[Data shown — start]

Lemma bestScore_aux scores j best :
  (forall i s, scores !! i = Some s -> 0 <= s) -> (forall b, best = Some b -> 0 < b.2) ->
  match bestScore scores j best with
  | None => best = None /\ forall i s, scores !! i = Some s -> s = 0
  | Some k =>
      exists m, 0 < m /\ (best = Some (k, m) \/ (exists i, k = (j + i)%nat /\ scores !! i = Some m))
        /\ (forall i s, scores !! i = Some s -> s <= m) /\ (forall b, best = Some b -> b.2 <= m)
  end.
Proof.
  revert j best. induction scores as [|s r IH]; intros j best Hp Hbp; cbn [bestScore].
  { destruct best as [[k m]|]; cbn; [|done]. exists m. split_and!; [by apply (Hbp (k, m))|by left|done|].
    by intros b [= <-]. }
  set (best' := if s =? 0 then _ else _). pose proof (Hp 0%nat s eq_refl) as Hs.
  assert (best' = best /\ (s = 0 \/ exists b, best = Some b /\ s <= b.2)
          \/ best' = Some (j, s) /\ s <> 0 /\ forall b, best = Some b -> b.2 < s) as Hb.
  { unfold best'. destruct (Z.eqb_spec s 0); [by auto|]. destruct best as [[k m]|].
    - destruct (Z.ltb_spec m s); [right|left; eauto]. split_and!; [done|done|]. by intros b [= <-].
    - by right. }
  assert (forall b, best' = Some b -> 0 < b.2) as Hbp'.
  { destruct Hb as [[-> _]|(-> & ? & _)]; [done|]. intros b [= <-]. cbn. lia. }
  specialize (IH (S j) best' (fun i => Hp (S i)) Hbp').
  destruct (bestScore r (S j) best') as [k|].
  - destruct IH as (m & Hm0 & Hk & Hm & Hle). exists m.
    assert (s <= m /\ forall b, best = Some b -> b.2 <= m) as [Hsm Hbm].
    { destruct Hb as [[-> [->|(b & -> & ?)]]|(-> & _ & Hb)].
      - split; [lia|done].
      - split; [specialize (Hle b eq_refl); lia|done].
      - specialize (Hle (j, s) eq_refl). cbn in Hle. split; [done|]. intros b Hb'. specialize (Hb b Hb'). lia. }
    split_and!; [done| |intros [|i] t Hi; [by injection Hi as <-|eauto]|done].
    destruct Hk as [Hk|(i & -> & Hi)]; [|right; exists (S i); split; [lia|done]].
    destruct Hb as [[-> _]|(-> & _)]; [by left|]. injection Hk as <- <-. right. exists 0%nat. split; [lia|done].
  - destruct IH as [-> Hz]. destruct Hb as [[<- [->|(b & ? & _)]]|[? _]]; [|done|done].
    split; [done|]. intros [|i] t Hi; [by injection Hi|eauto].
Qed.
Lemma bestScore_spec scores :
  (forall i s, scores !! i = Some s -> 0 <= s) ->
  match bestScore scores 0 None with
  | None => forall i s, scores !! i = Some s -> s = 0
  | Some k => exists m, 0 < m /\ scores !! k = Some m /\ forall i s, scores !! i = Some s -> s <= m
  end.
Proof.
  intros Hp. pose proof (bestScore_aux scores 0 None Hp ltac:(done)) as H.
  destruct (bestScore scores 0 None); [|by destruct H].
  destruct H as (m & Hm & [?|(i & -> & Hi)] & Hle & _); [done|]. by exists m.
Qed.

[Data shown — finish]

▶ _Work instructions_: Lines holding the string "Some" in the records above must be counted; give the number alone.

▶ _Result_: 12